ST. PETERSBURG, Fla. —CC Sabathia was going to lose his no-hit bid one way or another.
Former batterymate Kelly Shoppach made Yankees manager Joe Girardi's decision a whole lot simpler, lining a sharp single to left with two outs in the eighth inning of New York's 10-0 win over t he Tampa Bay Rays on Saturday.
"It makes it easy now, but there would have been fighting out there on the mound," Sabathia said after learning Girardi planned to remove him regardless of what Shoppach did because of a high pitch count (111).
"I felt good; but I understand where he's coming from at the same time, too. It's the second start of the year," Sabathia added. "It would have been a good discussion."
With a large contingent of Yankee fans among the Tropicana Field crowd of 29,892 chanting "Let's go, CC!" Shoppach's hit on a 1-0 pitch fell cleanly in front of left fielder Brett Gardner and ended the closest call of the big lefty's career.
There was no visible reaction from the Yankees ace, although Sabathia (1-0) and his former teammate in Cleveland exchanged glances after Shoppach reached first base.
"Typical looks," Shoppach said. "You can read faces."
Girardi immediately bounced out of the dugout to remove Sabathia, who walked two and struck out five. The left-hander threw 69 of his 111 pitches for strikes and benefited from spectacular defensive plays by Mark Teixeira, Alex Rodriguez and Robinson Cano.
But Girardi said he had no intentions of allowing Sabathia to pitch beyond Shoppach, who settled into the batter's box thinking "OK. It's gotta be me," to end the bid for what would have been the first Yankees no-hitter since David Cone's perfect game in 1999, caught by Girardi.

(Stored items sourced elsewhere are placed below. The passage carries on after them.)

Definition route_plan (peer : string) (seq : Z) (opened : list (string * json)) : result routing :=
  conv ← conv_of peer opened;
  members ← match dict_get "members" opened with
            | Some j => if truthy j then Some <$> members_of_json j else Ok None
            | None => Ok None
            end;
  ts ← jindex "ts" (JObj opened);
  text ← jindex "text" (JObj opened) ≫= text_of;
  ts ← of_option SqlError (json_int ts);
  ts ← bind_int ts;
  _ ← bind_int seq;
  Ok (Routing conv members ts text).

Definition opened_of (identity : bytes) (m : json) : result (option (list (string * json))) :=
  catch is_value_or_key
    (payload ← jindex "payload" m ≫= as_str; Some <$> open_message identity payload)
    (λ _, Ok None).

Definition entry_plan (identity : bytes) (peer : string) (m : json) : result (Z * option routing) :=
  seq ← entry_seq m;
  opened ← opened_of identity m;
  match opened with
  | None => Ok (seq, None)
  | Some o => r ← route_plan peer seq o; Ok (seq, Some r)
  end.

(** The row of a routed entry: under the number [seq] of [peer], the text
    encrypted with the store's key and some nonce. *)
Definition stored_as (key : bytes) (peer : string) (e : Z * routing) (row : string * msg_row) : Prop :=
  ∃ k, row = (in_id peer e.1, MsgRow (r_conv e.2) peer In (r_ts e.2) e.1
    (json_dumps (JObj [(peer, JInt e.1)])) (blob_of key (r_text e.2) k) None).

(** The routed entries whose id is not among [known] and comes up for the
    first time. *)
Fixpoint fresh (peer : string) (known : list string) (plans : list (Z * option routing))
    : list (Z * routing) :=
  match plans with
  | [] => []
  | (seq, Some r) :: plans =>
    if decide (in_id peer seq ∈ known) then fresh peer known plans
    else (seq, r) :: fresh peer (known ++ [in_id peer seq]) plans
  | (_, None) :: plans => fresh peer known plans
  end.

Lemma fresh_nil peer known plans :
  (∀ p, p ∈ plans → is_Some p.2 → in_id peer p.1 ∈ known) → fresh peer known plans = [].
Proof.
  induction plans as [|[seq [r|]] plans IH]; cbn; intros H; [done| |].
  - rewrite decide_True by (apply (H (seq, Some r)); [left|done]). apply IH. intros p Hp. apply H. by right.
  - apply IH. intros p Hp. apply H. by right.
Qed.

Lemma fresh_all peer known plans p :
  p ∈ plans → is_Some p.2 →
  in_id peer p.1 ∈ known ++ ((λ e, in_id peer e.1) <$> fresh peer known plans).
Proof.
  intros Hp Hr. revert known. induction plans as [|[seq [r|]] plans IH]; intros known; cbn;
    [by apply elem_of_nil in Hp| |];
    apply elem_of_cons in Hp as [->|Hp]; cbn in *.
  - rewrite elem_of_app. case_decide; cbn; [by left|right; by left].
  - case_decide; [by apply IH|]. cbn. specialize (IH Hp (known ++ [in_id peer seq])).
    by rewrite <-app_assoc in IH.
  - by destruct Hr.
  - by apply IH.
Qed.

Lemma stored_ids key peer es rows :
  Forall2 (stored_as key peer) es rows → rows.*1 = (λ e, in_id peer e.1) <$> es.
Proof. induction 1 as [|e row es rows [k ->] _ IH]; [done|]. cbn. by rewrite IH. Qed.

(** *** Running the routing *)

Lemma ensure_room_run conv j s :
  ∃ m, runs (ensure_room conv j) s tt (set_conversations
    (upsert conv (ConvRow 0 m 0 0) (λ r, ConvRow 0 m (c_muted r) 0) (conversations (s_db s))) (s_db s)).
Proof.
  destruct (enc_run (Some (json_dumps j)) s) as [m Hm]. exists m.
  eapply runs_bind; [exact Hm|]. intros n. by apply runs_transact'.
Qed.
(* ===== verification/Tunnel.v ===== *)
(** * tunnel.py: the SSH tunnel to a remote daemon

    The supervisor's state, the operating system's processes, and what the
    rest of the machine does while the supervisor waits, which is an
    environment the theorems quantify over: it also says whether a directory
    can be made, and the state keeps the commands it has started itself. *)

From S2P Require Import Prelude PyStr Codec Json Sys Paths.
From Stdlib Require Import Ascii.
Local Open Scope Z_scope.

(** ** Which socket the client connects to *)

Definition SSH_OPTS : list string :=
  ["-o"; "BatchMode=yes"; "-o"; "ExitOnForwardFailure=yes"; "-o"; "StrictHostKeyChecking=accept-new";
   "-o"; "StreamLocalBindUnlink=yes"; "-o"; "ServerAliveInterval=15"; "-o"; "ServerAliveCountMax=3";
   "-o"; "TCPKeepAlive=yes"].

Definition BACKOFF : list Z := [2; 4; 8; 15; 30].

Record remote := Remote { rm_host : string; rm_socket : string; rm_local_socket : string }.

Section Config.
Context `{J : JsonCodec} `{D : Daemon}.

Definition default_local_socket (env : gmap string string) (home : string) : string :=
  match env !! "XDG_RUNTIME_DIR" with
  | Some runtime =>
    if bool_decide (runtime = "") then path_join (run_dir env home) "remote.sock"
    else path_join (path_join runtime "aimless") "remote.sock"
  | None => path_join (run_dir env home) "remote.sock"
  end.

(** The value of [d.get(k)] when it is set to something true. *)
Definition get_true (k : string) (d : list (string * json)) : option json :=
  match dict_get k d with Some v => if truthy v then Some v else None | None => None end.

(** The block of a preferences object; only the reading and the parsing of
    the file are inside the handler. *)
Definition remote_of_prefs (dflt : string) (prefs : json) : result (option remote) :=
  block ← jget "remote" prefs;
  Ok match block with
     | Some (JObj d) =>
       match get_true "host" d, get_true "socket" d with
       | Some host, Some socket =>
         Some (Remote (py_str host) (py_str socket)
                 match get_true "local_socket" d with Some v => py_str v | None => dflt end)
       | _, _ => None
       end
     | _ => None
     end.

Definition remote_config : IO (option remote) :=
  env ← gets w_env;
  home ← gets w_home;
  prefs ← try_with is_exception
    (content ← read_file (prefs_path env home); Some <$> lift (json_loads_bytes content))
    (λ _, mret None);
  match prefs with
  | None => mret None
  | Some prefs => lift (remote_of_prefs (default_local_socket env home) prefs)
  end.

Definition local_socket : IO (option string) :=
  r ← remote_config; mret (rm_local_socket <$> r).

Definition client_socket : IO string :=
  env ← gets w_env;
  home ← gets w_home;
  if bool_decide (env_or env "AIMLESS_SOCK" "" = "") then
    r ← remote_config;
    match r with Some r => mret (rm_local_socket r) | None => mret (sock_path env home) end
  else mret (env_or env "AIMLESS_SOCK" "").
End Config.

(** ** Processes *)

Inductive pstatus := Running | Zombie.

(** A child of this process, another process of this user, anybody else's. *)
Inductive owner := OurChild | OurUser | Other.

(** A process: its command name and arguments, its state, whose it is. *)
Record proc := Proc { p_comm : string; p_argv : list string; p_status : pstatus; p_owner : owner }.

#[export] Instance pstatus_eq_dec : EqDecision pstatus.
Proof. solve_decision. Defined.

Inductive signal := SIG0 | SIGTERM | SIGKILL | SIGINT | SIGUSR1.

#[export] Instance signal_eq_dec : EqDecision signal.
Proof. solve_decision. Defined.

Section Os.
Context `{D : Daemon}.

"Watching that pitch count go up and up and up, that was what was on my mind the most. Shoppach was his last hitter no matter what," Girardi said. "He did not know that going out. I told him when he came out. It's not something you want to do, but you have to think big picture."

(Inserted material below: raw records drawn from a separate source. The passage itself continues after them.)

Definition with_world (w : world) (c : session) : session :=
  Session (c_pass c) (c_store c) (c_client c) (set_world w (c_os c)).

Lemma on_io_run {A} (m : IO A) c a w : m (world_of c) = (Ok a, w) → on_io m c = (Ok a, with_world w c).
Proof. unfold on_io, world_of. by intros ->. Qed.

Lemma contacts_in_frame c c' :
  w_env (world_of c') = w_env (world_of c) → w_home (world_of c') = w_home (world_of c) →
  w_fs (world_of c') !! contacts_name c = w_fs (world_of c) !! contacts_name c →
  contacts_in c' = contacts_in c.
Proof. intros He Hh Hf. unfold contacts_in, contacts_name in *. by rewrite He, Hh, Hf. Qed.

Lemma prompt_confirmed pw rest c :
  pw ≠ "" → w_in (world_of c) = pw :: pw :: rest →
  prompt_passphrase true c = (Ok pw, with_world (set_in rest (world_of c)) c).
Proof.
  intros Hpw Hin. unfold prompt_passphrase.
  rewrite (M_bind_run _ _ _ _ _ (on_io_run input c pw (set_in (pw :: rest) (world_of c))
    ltac:(unfold input; by rewrite Hin))).
  rewrite bool_decide_eq_false_2 by done.
  rewrite (M_bind_run _ _ _ _ _ (on_io_run input (with_world (set_in (pw :: rest) (world_of c)) c)
    pw (set_in rest (world_of c)) eq_refl)).
  by rewrite bool_decide_eq_true_2.
Qed.
(* ===== verification/TransfersProps.v ===== *)
(** * Properties of file transfers

    A file cut up by the sender reaches the receiver's disk whole, whatever
    order its chunks come in; a file is stored only from a buffer whose bytes
    have the SHA-256 its chunks announced;
    where a stored file ends up; what the sender reads about its delivery. *)

From S2P Require Import Prelude PyStr Codec Sha256 Json Sys Paths Crypto Protocol Store StoreProps DaemonClient Service Desktop View Transfers.
From Stdlib Require Import Ascii.
Local Open Scope Z_scope.

(** ** Cutting a file up *)

Lemma pieces_loop_spec fuel n (data : bytes) :
  (0 < n)%nat → (length data <= fuel)%nat →
  concat (pieces_loop fuel n data) = data ∧
  Forall (λ p, 1 <= length p <= n)%nat (pieces_loop fuel n data) ∧
  (length (pieces_loop fuel n data) * n < length data + n)%nat.
Proof.
  intros Hn. revert data. induction fuel as [|fuel IH]; intros data Hf; cbn [pieces_loop].
  { destruct data; [|cbn in Hf; lia]. cbn. split_and!; [done..|lia]. }
  destruct data as [|b data]; [cbn; split_and!; [done..|lia]|].
  destruct (IH (drop n (b :: data))) as (Hc&Hl&Hlen); [rewrite length_drop; cbn in *; lia|].
  cbn [concat length]. rewrite Hc, take_drop. rewrite length_drop in Hlen. cbn [length] in *.
  split_and!; [done| |].
  - constructor; [|done]. rewrite length_take. cbn. lia.
  - destruct (length (pieces_loop fuel n (drop n (b :: data)))); nia.
Qed.

Lemma pieces_concat data : concat (pieces_of data) = data.
Proof. apply (pieces_loop_spec _ _ data); unfold FILE_CHUNK_SIZE; lia. Qed.

(** A file the application agrees to send is cut into at most 640 pieces of at
    most 32 KiB, so that the chunk count fits its 16-bit header field. *)
Lemma pieces_bounded data :
  Z.of_nat (length data) <= MAX_SEND_BYTES → (length (pieces_of data) <= 640)%nat.
Proof.
  intros Hl. destruct (pieces_loop_spec (length data) (Z.to_nat FILE_CHUNK_SIZE) data) as (_&_&H);
    [unfold FILE_CHUNK_SIZE; lia|lia|].
  fold (pieces_of data) in H. unfold FILE_CHUNK_SIZE, MAX_SEND_BYTES in *. lia.
Qed.
(** A message of a contact arrives: it is stored, under its conversation if it
    is new; the thread has it as preview; if the conversation is the one shown
    its bubble is added at the end, otherwise one more message is unread. No
    other thread, and not the conversation shown, changes. *)
Theorem contact_message_received conv node ev opened d nodes seq ts text screen t label f g :
  conv_of node opened = Ok conv → conv_muted conv (s_db (g_store g)) = false →
  contact_list g = Ok d → contact_nodes d = Ok nodes → node ∈ nodes →
  (default false (truthy <$> dict_get "conv" opened) = true → ∃ mem, roster_of opened = Ok mem) →
  text_message node ev opened seq ts text screen →
  dict_get conv (v_threads (g_view g)) = Some t → _sender_label (Some t) node = Ok label →
  let is_shown := bool_decide (v_selected (g_view g) = Some conv) in
  ∃ tb n g', adopt_room conv opened g = (Ok tt, with_rooms tb n g) ∧
    incoming_opened sounds node ev opened (f, g) = (Ok None, (f, g')) ∧
    stored conv node seq ts text (g_store (with_rooms tb n g)) (g_store g') ∧
    dict_get conv (v_threads (g_view g')) = Some (thread_received text is_shown t) ∧
    (∀ c, c ≠ conv → dict_get c (v_threads (g_view g')) = dict_get c (v_threads (g_view g))) ∧
    v_selected (g_view g') = v_selected (g_view g) ∧
    v_shown (g_view g') = v_shown (g_view g) ++ bubbles_received text ts label is_shown.
Proof.
  intros Hconv Hmuted Hd Hnodes Hnode Hroster Htm Ht Hl is_shown.
  destruct (incoming_unmuted conv node ev opened d nodes f g Hconv Hmuted Hd Hnodes) as (r&tb&n&Ha&_&Hrun).
  assert (r = Ok tt) as ->.
  { revert Ha. unfold adopt_room. destruct (default false _); [|by intros [= <- _]].
    destruct (Hroster eq_refl) as [mem ->]. unfold mbind, M_bind, lift. cbn.
    destruct mem; [by intros [= <- _]|]. by intros [= <- _]. }
  exists tb, n. rewrite bool_decide_eq_true_2 in Hrun by done. rewrite Hrun. clear Hrun.
  set (g1 := with_rooms tb n g). unfold from_contact.
  assert (Eg : ∀ h : flags * gui → flags * gui, on_gui (get_thread conv) (f, g1) = (Ok (Some t), (f, g1))).
  { intros _. unfold on_gui, get_thread, seen, gets. cbn. by rewrite Ht. }
  specialize (Eg id). rewrite (M_bind_run _ _ _ _ _ Eg), (M_bind_run _ _ (f, g1) tt (f, g1)) by done.
  rewrite (M_bind_run _ _ _ _ _ Eg).
  destruct (receive_run conv node ev opened seq ts text screen t label g1 Htm Ht Hl) as (g'&E&Hrest).
  exists g'. rewrite (M_bind_run _ _ _ _ _ (on_gui_run _ f _ _ _ E)). by split.
Qed.

(** ** The sidebar *)

(** What the refreshed sidebar keeps of a thread. *)
Record kept (t t' : thread) : Prop := {
  ke_room : th_is_room t' = th_is_room t;
  ke_online : th_online t' = th_online t;
  ke_away : th_away t' = th_away t;
  ke_preview : th_preview t' = th_preview t;
  ke_unread : th_unread t' = th_unread t;
  ke_presence : th_presence t' = th_presence t;
}.
#[local] Instance kept_preorder : PreOrder kept.
Proof. split; [by split|]. intros t1 t2 t3 [] []. split; congruence. Qed.

Definition with_threads (ts : list (string * thread)) (g : gui) : gui :=
  Gui (g_store g) (g_client g) (g_self_node g) (g_world g) (set_threads ts (g_view g)).

(** Threads put one after the other, each made from the one it replaces. *)
Section PutPhase.
Context {A : Type} (key : A → string) (upd : A → option thread → thread).
Definition put_step (ts : list (string * thread)) (x : A) : list (string * thread) :=
  dict_set (key x) (upd x (dict_get (key x) ts)) ts.

Lemma put_phase_run (f : A → GUI unit) l g :
  (∀ x ts, x ∈ l → f x (with_threads ts g) = (Ok tt, with_threads (put_step ts x) g)) →
  ∀ ts, for_each f l (with_threads ts g) = (Ok tt, with_threads (foldl put_step ts l) g).
Proof.
  induction l as [|x l IH]; intros Hf ts; [done|]. cbn [for_each foldl].
  rewrite (M_bind_run _ _ _ tt _ (Hf x ts ltac:(set_solver))). apply IH. set_solver.
Qed.
Lemma put_phase_mem l ts c :
  dict_mem c (foldl put_step ts l) = true ↔ c ∈ key <$> l ∨ dict_mem c ts = true.
Proof.
  revert ts. induction l as [|x l IH]; intros ts; cbn [foldl fmap list_fmap].
  - rewrite elem_of_nil. tauto.
  - rewrite IH, elem_of_cons. unfold put_step at 1. rewrite !dict_mem_true, dict_set_keys. tauto.
Qed.
Lemma put_phase_kept l ts c t :
  (∀ x t, kept t (upd x (Some t))) → dict_get c ts = Some t →
  ∃ t', dict_get c (foldl put_step ts l) = Some t' ∧ kept t t'.
Proof.
  intros Hk. revert ts t. induction l as [|x l IH]; intros ts t Ht; cbn [foldl]; [by exists t|].
  destruct (decide (key x = c)) as [<-|Hne].
  - destruct (IH (put_step ts x) (upd x (Some t))) as (t'&Ht'&K).
    { unfold put_step. by rewrite dict_get_set_eq, Ht. }
    exists t'. split; [done|]. by etrans; [apply Hk|].
  - apply IH. unfold put_step. by rewrite dict_get_set_ne.
Qed.
End PutPhase.

(** The threads that leave: direct conversations with nobody in the list. *)
Definition leaves (nodes : list string) (kt : string * thread) : bool :=
  negb (th_is_room kt.2 || bool_decide (kt.1 ∈ nodes)).
Definition leaving (nodes : list string) (l : list (string * thread)) : list string :=
  (List.filter (leaves nodes) l).*1.
Definition still_open (gone : list string) (selected : option string) : option string :=
  match selected with Some c => if bool_decide (c ∈ gone) then None else Some c | None => None end.

Definition without (gone : list string) (g : gui) : gui :=
  Gui (g_store g) (g_client g) (g_self_node g) (g_world g)
    (set_selected (still_open gone (v_selected (g_view g)))
      (set_threads (foldl (λ ts c, dict_del c ts) (v_threads (g_view g)) gone) (g_view g))).

Lemma drop_thread_run conv g : drop_thread conv g = (Ok tt, without [conv] g).
Proof.
  unfold drop_thread, without, seen, show, gets, modify, mbind, M_bind. cbn.
  destruct g as [s c n w []]; cbn. destruct v_selected as [x|]; cbn.
  - destruct (decide (x = conv)) as [->|Hne].
    + rewrite bool_decide_eq_true_2 by done. by rewrite bool_decide_eq_true_2 by set_solver.
    + rewrite (bool_decide_eq_false_2 (x ∈ [conv])) by set_solver.
      rewrite bool_decide_eq_false_2 by congruence. done.
  - by rewrite bool_decide_eq_false_2.
Qed.

Lemma drop_phase_run nodes l g :
  for_each (λ kt : string * thread, if th_is_room kt.2 || bool_decide (kt.1 ∈ nodes) then mret tt
                                    else drop_thread kt.1) l g
  = (Ok tt, without (leaving nodes l) g).
Proof.
  revert g. induction l as [|kt l IH]; intros g; cbn [for_each].
  - unfold without. cbn. destruct g as [? ? ? ? []]. cbn. by destruct v_selected.
  - unfold leaving, leaves in *. cbn [List.filter]. destruct (_ || _); cbn [negb].
    + rewrite (M_bind_run _ _ g tt g) by done. apply IH.
    + rewrite (M_bind_run _ _ _ _ _ (drop_thread_run kt.1 g)), IH. cbn [fmap list_fmap].
      unfold without. cbn. 
      assert (Hs : ∀ gone sel, still_open gone (still_open [kt.1] sel) = still_open (kt.1 :: gone) sel).
      { intros gone [x|]; [|done]. cbn. repeat (case_bool_decide; cbn); set_solver. }
      by rewrite Hs.
Qed.

Lemma dict_dels_get (gone : list string) (ts : list (string * thread)) c :
  dict_wf ts → dict_get c (foldl (λ ts c, dict_del c ts) ts gone) =
    if bool_decide (c ∈ gone) then None else dict_get c ts.
Proof.
  revert ts. induction gone as [|x gone IH]; intros ts Hwf; cbn [foldl]; [done|].
  rewrite IH by (by apply dict_del_wf). destruct (decide (x = c)) as [-> |Hne].
  - rewrite dict_get_del_eq by done. rewrite (bool_decide_eq_true_2 (c ∈ c :: gone)) by set_solver.
    by case_bool_decide.
  - rewrite dict_get_del_ne by done.
    rewrite (bool_decide_ext (c ∈ gone) (c ∈ x :: gone)); [done|set_solver].
Qed.

(** A contact whose record names its node, and a room whose roster reads. *)
Definition contact_ok (kv : string * json) : Prop :=
  ∃ node screen, jindex "node" kv.2 ≫= as_str = Ok node ∧ get_or "screen" (JStr kv.1) kv.2 ≫= as_str = Ok screen.
Definition room_ok (g : gui) (conv : string) : Prop :=
  ∃ mem title, members conv (g_store g) = (Ok (JObj mem), g_store g) ∧
    room_title (g_self_node g) mem = Ok title.

Definition contact_node (kv : string * json) : string :=
  match jindex "node" kv.2 ≫= as_str with Ok n => n | Raise _ => "" end.
Definition contact_thread (kv : string * json) (o : option thread) : thread :=
  let screen := match get_or "screen" (JStr kv.1) kv.2 ≫= as_str with Ok s => s | Raise _ => "" end in
  match o with Some t => as_contact kv.1 kv.2 screen t | None => new_dm kv.1 kv.2 screen end.
Definition room_thread (g : gui) (conv : string) (o : option thread) : thread :=
  let mem := match (members conv (g_store g)).1 with Ok (JObj mem) => mem | _ => [] end in
  let title := match room_title (g_self_node g) mem with Ok t => t | Raise _ => "" end in
  match o with Some t => as_room mem title t | None => new_room mem title end.

Lemma sync_contact_run kv ts g :
  contact_ok kv →
  sync_contact kv (with_threads ts g) = (Ok tt, with_threads (put_step contact_node contact_thread ts kv) g).
Proof.
  intros (node&screen&Hn&Hs). unfold sync_contact, put_step, contact_node, contact_thread.
  rewrite Hn, Hs. unfold mbind, M_bind, lift, get_thread, seen, gets, put_thread, show, modify. cbn.
  by destruct (dict_get node ts).
Qed.
Lemma sync_room_run conv ts g :
  room_ok g conv →
  sync_room conv (with_threads ts g) = (Ok tt, with_threads (put_step id (room_thread g) ts conv) g).
Proof.
  intros (mem&title&Hm&Ht). unfold sync_room, put_step, room_thread. rewrite Hm. cbn [fst]. rewrite Ht.
  unfold gst. unfold mbind at 1, M_bind at 1. cbn [with_threads g_store]. rewrite Hm.
  unfold mbind, M_bind, lift, self_node, get_thread, seen, gets, put_thread, show, modify. cbn. rewrite Ht.
  by destruct (dict_get conv ts).
Qed.

Lemma contact_nodes_ok d :
  Forall contact_ok d → contact_nodes d = Ok (contact_node <$> d).
Proof.
  unfold contact_nodes. induction 1 as [|kv d (node&screen&Hn&_) _ IH]; [done|].
  cbn [map_result fmap list_fmap]. unfold contact_node at 1. rewrite Hn. cbn [mbind result_bind].
  rewrite IH. done.
Qed.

"The big picture was the month of October. You have to think ahead. You can't be short- sighted," Girardi continued. "I would have loved to see him walk out with no hits and eight innings. I would have loved to see it, but it didn't happen. It made it real easy to go get him."

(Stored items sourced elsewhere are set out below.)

(** The threads and the rows are those of the same conversations, each once,
    and no thread has fewer than no unread messages. *)
Record rows_ok (b : sidebar) (g : gui) : Prop := {
  ro_threads : dict_wf (v_threads (g_view g));
  ro_rows : dict_wf (sb_rows b);
  ro_same : ∀ c, c ∈ (sb_rows b).*1 ↔ c ∈ (v_threads (g_view g)).*1;
  ro_unread : ∀ c t, dict_get c (v_threads (g_view g)) = Some t → 0 <= th_unread t;
}.

Definition shows (b : sidebar) (g : gui) (c : string) : Prop :=
  ∃ t, dict_get c (v_threads (g_view g)) = Some t ∧
       dict_get c (sb_rows b) = Some (row_of role (g_self_node g) (conv_muted g c) t).

(** The title says how many messages are unread. *)
Definition title_shows (b : sidebar) (g : gui) : Prop :=
  sb_title b = window_title APP_NAME (v_threads (g_view g)).

(** A thread put in the view, and nothing else. *)
Definition puts (conv : string) (t : thread) (g g' : gui) : Prop :=
  g' = Gui (g_store g) (g_client g) (g_self_node g) (g_world g)
         (set_threads (dict_set conv t (v_threads (g_view g))) (g_view g)).

Lemma sync_contact_puts kv g g' :
  (∀ c t, dict_get c (v_threads (g_view g)) = Some t → 0 <= th_unread t) →
  sync_contact kv g = (Ok tt, g') →
  ∃ node t, (jindex "node" kv.2 ≫= as_str) = Ok node ∧ 0 <= th_unread t ∧ puts node t g g'.
Proof.
  intros Hu H. unfold sync_contact in H. apply M_bind_Ok in H as (node&g1&Hn&H). injection Hn as Hn <-.
  apply M_bind_Ok in H as (screen&g2&Hs&H). injection Hs as Hs <-.
  apply M_bind_Ok in H as (t&g3&Ht&H). injection Ht as <- <-. injection H as <-.
  exists node. eexists. split; [done|]. split; [|reflexivity].
  destruct (dict_get node (v_threads (g_view g))) as [t|] eqn:E; cbn; [by eapply Hu|lia].
Qed.
Lemma sync_room_puts conv g g' :
  (∀ c t, dict_get c (v_threads (g_view g)) = Some t → 0 <= th_unread t) →
  sync_room conv g = (Ok tt, g') → ∃ t, 0 <= th_unread t ∧ puts conv t g g'.
Proof.
  intros Hu H. unfold sync_room in H. apply M_bind_Ok in H as (mem&g1&Hm&H).
  assert (g1 = g) as ->.
  { unfold gst, members in Hm. injection Hm as _ <-. by destruct g. }
  apply M_bind_Ok in H as (mem'&g2&Hm2&H). injection Hm2 as Hm2 <-.
  apply M_bind_Ok in H as (self&g3&Hs&H). injection Hs as <- <-.
  apply M_bind_Ok in H as (title&g4&Ht&H). injection Ht as Ht <-.
  apply M_bind_Ok in H as (t&g5&Hg&H). injection Hg as <- <-. injection H as <-.
  eexists. split; [|reflexivity].
  destruct (dict_get conv (v_threads (g_view g))) as [t|] eqn:E; cbn; [by eapply Hu|lia].
Qed.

David Robertson pitched the final 1 1/3 innings to complete a combined two-hitter. Ben Zobrist doubled off the reliever with two outs in the ninth.
Sabathia also took a no-hitter into the eighth inning for Cleveland on April 7, 2002, at Detroit, with Randall Simon breaking up that bid with a leadoff single. The left-hander pitched a one-hitter for Milwaukee at Pittsburgh on Aug. 31, 2008 — the only hit coming on Andy LaRoche's check-swing dribbler back to the pitcher in the fifth inning.
"That's as good as I've seen him in a long time," said Shoppach, one of the catchers Sabathia worked with when he was with the Indians.
"I thought it was beautiful," Shoppach added of the single on his friend's final pitch. "Just the history. I thought if anybody was to do it, it was supposed to be me. I know he probably thinks the opposite."
NOTES: Davis allowed four runs and seven hits in six innings. He walked four and struck out three for Tampa Bay. ... Yankees fifth starter Phil Hughes pitched six innings in an extended spring training intrasquad game in Tampa. ... Rays RHP Jeff Niemann felt fine after playing catch and a decision on whether he'll make his next scheduled start will be made after he throws on the side Sun day. He left his first start of the season against Baltimore after being hit in the right shoulder by a line drive.